**YOUR ASSIGNMENT**
Pull out every line below holding the word "auto".
SUPPLIED INFORMATION START
(** ** [undo] and [redo] *)
Lemma toggle_sent ids b' cs ps' p :
  toggle_says b ps ids b' cs ps' → toggled b sp ps ids b' ps' p → same_stacks b b' → (∀ e, e ∈ ids → e ∈ time <$> A) → 1 < value (b_lamport_clock b) →
  ∃ m, sent (OpUndo (mkUndoOperation (b_lamport_clock b) (bs_version (b_snapshot b)) cs)) b' m.
Proof using All.
  intros [Y1 Y2 Y3 Y4 (ids' & Y5) Y6 Y7 Y8] [T1 _ _ _ T5 _ T7 T8 _] (S1 & S2 & _) Hids Hstart. set (ts := b_lamport_clock b) in *. set (m := UndoMessage ts v cs).
  assert (Hs : sends text H A m).
  { split; [done|done|intros y Hy Hr; by apply Hown| |done]. intros y Hy. exact (fo_clock _ _ _ _ _ Hf y Hy). }
  exists m. split; [|done| | |done|done|].
  - by rewrite (fo_version _ _ _ _ _ Hf).
  - split; [done|]. apply Forall_forall. intros [e n] Hin. destruct (Y2 e n Hin) as [He Hle]. cbn. pose proof (Hids e He) as (y & -> & Hy)%list_elem_of_fmap.
    pose proof (ap_sub _ _ Ha y Hy) as HyH. split_and!; [apply (message_valid text H HH y HyH)|done|]. exists y. split_and!; [set_solver|done|]. by apply (sent_knows text H HH A m Hs y HyH).
  - exists (published sp p (byte_len (buffer_text b'))), ps'.
    assert (Hbytes : byte_len (buffer_text b') + byte_len (rope_text (bs_deleted_text (b_snapshot b'))) = byte_len (buffer_text b) + byte_len (rope_text (bs_deleted_text (b_snapshot b)))).
    { rewrite <-!byte_len_app. by apply byte_len_perm. }
    split; [done|..].
    + rewrite state_of_snoc. cbn [m to_op deliver st_doc]. by rewrite Y5, revisit_doc, (fo_doc _ _ _ _ _ Hf).
    + intros x. rewrite state_of_snoc, Y3. cbn [m to_op deliver st_undos]. change ts with (time m). rewrite elem_of_union, (fo_undos _ _ _ _ _ Hf x), (undo_entries_elem m x v cs Y1).
      by rewrite (op_count_elem (mkUndoOperation (time m) v cs)).
    + by rewrite version_after_snoc, T8, (fo_version _ _ _ _ _ Hf).
    + rewrite T7. unfold m, ts. intros y [Hy| ->%list_elem_of_singleton]%elem_of_app; [pose proof (fo_clock _ _ _ _ _ Hf y Hy); lia|cbn; lia].
    + intros f e Hin He. rewrite fmap_app, elem_of_app. rewrite Y5 in Hin. apply list_elem_of_fmap in Hin as (q & -> & (q' & -> & Hq)%list_elem_of_fmap). rewrite revisit_stamps in He.
      destruct (fo_stamps _ _ _ _ _ Hf q'.1 e); [by apply list_elem_of_fmap_2|done|auto..].
    + intros x. rewrite Y3, fmap_app, !elem_of_app. intros [Hx|[E1 E2]]; [destruct (fo_entries _ _ _ _ _ Hf x Hx); auto|]. split; [left|right; rewrite E1; by left].
      apply Hids. by apply (Y2 _ _ E2).
    + rewrite total_snoc, Hbytes, (fo_bytes _ _ _ _ _ Hf). cbn [m msg_bytes]. lia.
    + rewrite total_snoc, Y5, length_fmap. cbn [m msg_fragments]. pose proof (fo_fragments _ _ _ _ _ Hf). lia.
    + rewrite total_snoc, Y6. cbn [m msg_fragments]. pose proof (fo_slices _ _ _ _ _ Hf). unfold count in *. rewrite length_app. cbn [length]. nia.
    + rewrite total_snoc. cbn [m msg_counts]. pose proof (fo_counts _ _ _ _ _ Hf). lia.
  - intros t. unfold all_entries. rewrite S1, S2. by right.
Qed.
End local.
SUPPLIED INFORMATION END
**RESPONSE TO THIS TASK**
      destruct (fo_stamps _ _ _ _ _ Hf q'.1 e); [by apply list_elem_of_fmap_2|done|auto..].
    + intros x. rewrite Y3, fmap_app, !elem_of_app. intros [Hx|[E1 E2]]; [destruct (fo_entries _ _ _ _ _ Hf x Hx); auto|]. split; [left|right; rewrite E1; by left].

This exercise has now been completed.